Optics of Coral Reefs
I apply computational optics to understand how solar energy influences coral reef ecosystems and their breakdown through coral bleaching. Solar energy flux is an essential component of coral reefs, cornerstones of our world’s oceans. Amidst global warming, corals famously “bleach”, or expel their symbiotic algae, turn white, and often die (with devastating ecological consequences). However, the optical drivers of coral bleaching—and indeed, solar energy fluxes in photosynthetic animals—are not well understood. My research applies methods from biophysics and photonics to energy flux in coral reefs across scales (topics researched by other groups through the complementary lens of molecular biology). To photosynthesize properly, corals must provide enough light to their symbiotic partners to enable efficient photosynthesis without exposing them to light and heat shock. At the nano-scale, I research how photosynthetic animals harness solar power through optical adaptations. At the macro-scale, I apply statistical methods to investigate the physical and optical drivers of coral bleaching. At the global scale, I will research how variable light environments impact ecosystem function.

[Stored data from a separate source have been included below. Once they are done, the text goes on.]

(* ===== verification/RequestBuffer.v ===== *)
(** * The HTTP request parser ([src/src/http-server/client/request-buffer/])

    [RequestBuffer.feed] is called with the chunks a socket delivers and runs a
    state machine over their bytes. [buffer] holds the fields of the class; a
    method is a step of the state-and-exception monad over it, and the events
    it emits are appended to [events]. A byte is an [ascii], a chunk and a line
    are strings of bytes (a line is decoded as latin1, so a code unit is a
    byte). [FormDataPart] and [Header] are the classes of the two other files.

    The section variables stand for code that is not here: the parsing of the
    parameters of a body ([JSON.parse] or [querystring.parse], then
    [ParamsToObject] and [incorporate]) and Node's [path.basename]. *)

From stdpp Require Import base strings list.
From Stdlib Require Import ZArith QArith Ascii Lia.
From S2P Require Import Prelude Numbers Json Cron.
Open Scope Z_scope.

(** ** Strings of bytes *)

Abbreviation length := String.length.

(** [s.toLowerCase()], [s.toUpperCase()] on letters below 128, and [trim]. *)
Definition to_lower (s : string) : string := string_map lower_latin1 s.

(** Removes a suffix. *)
Fixpoint strip_suffix (t s : string) : option string :=
  if decide (s = t) then Some "" else
  match s with
  | EmptyString => None
  | String c s' => String c <$> strip_suffix t s'
  end.

(** What the groups of a line match: no line terminator. *)
Definition line_text (line : string) : option string :=
  match strip_suffix CRLF line with
  | Some text => if has_char CR text || has_char LF text then None else Some text
  | None => None
  end.

(** The last split of a text around [": "] into two non-empty parts: the first
    group of [/^(.+): (.+)\r\n/] is greedy. *)
Fixpoint last_colon_split (text : string) : option (string * string) :=
  match text with
  | EmptyString => None
  | String c rest =>
      match last_colon_split rest with
      | Some (name, value) => Some (String c name, value)
      | None =>
          match strip ": " rest with
          | Some (String _ _ as value) => Some (String c "", value)
          | _ => None
          end
      end
  end.

(** The first split of a text around a separator into two non-empty parts: the
    group before it is lazy. *)
Fixpoint first_split (sep text : string) : option (string * string) :=
  match text with
  | EmptyString => None
  | String c rest =>
      match strip sep rest with
      | Some (String _ _ as after) => Some (String c "", after)
      | _ => (fun p => (String c p.1, p.2)) <$> first_split sep rest
      end
  end.

(** [parseInt(s, radix)]: leading space, sign, prefix [0x], then the longest run
    of digits; [None] is NaN. *)
Definition parse_int_digits (base : Z) (s : string) : option Z :=
  match read_digits base 0 0 s with
  | (v, S _, _) => Some v
  | _ => None
  end.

Super Black Animals (& Bioinspired Solar Tech)
Male birds-of-paradise, perhaps nature’s most ornate and elaborate creatures, evolved ultra-dark super black framing brilliant color. Unlike typical feathers, the feathers of super black plumages have 3-D microstructures on their barbules which multiply scatter, and iteratively absorb, nearly all light. Click the image to learn more!
Peacock spiders have evolved ultra-dark black color adjacent to their brilliant color patches. They are a remarkable convergence of form– microlenses, used in nature on everything from plant leaves to moth eyes– and function– ultra black near bright color for color emphasis, akin to their ecological analogues (the Birds-of-Paradise). Click the image to learn more!
Super black plumages evolved in birds from 15 families, with diverse morphology underpinning the plumages. Several families convergently evolved similar morphologies (e.g., curved, uwpard-branching barbules). Click the image to learn more!
Male, but not female, tanager feathers have elaborate microstructures which amplify the saturation of red, orange, and yellow colors. These colors are produced by carotenoid pigments, classically thought to be honest signals of quality. Click the image to learn more!
Biology of Pregnancy
Just as females screen potential mates under many metrics, human mothers unconsciously screen embryos for quality. ‘Examinees’ are under intense selection to improve test performance by exaggerating formerly ‘honest’ signals of quality. By the ‘proxy treadmill’, new honest indicators arise while old degraded indicators linger, resulting in trait elaboration. Hormone signals during pregnancy show extreme evolutionary escalation (akin to elaborate mating displays). Click the image to learn more!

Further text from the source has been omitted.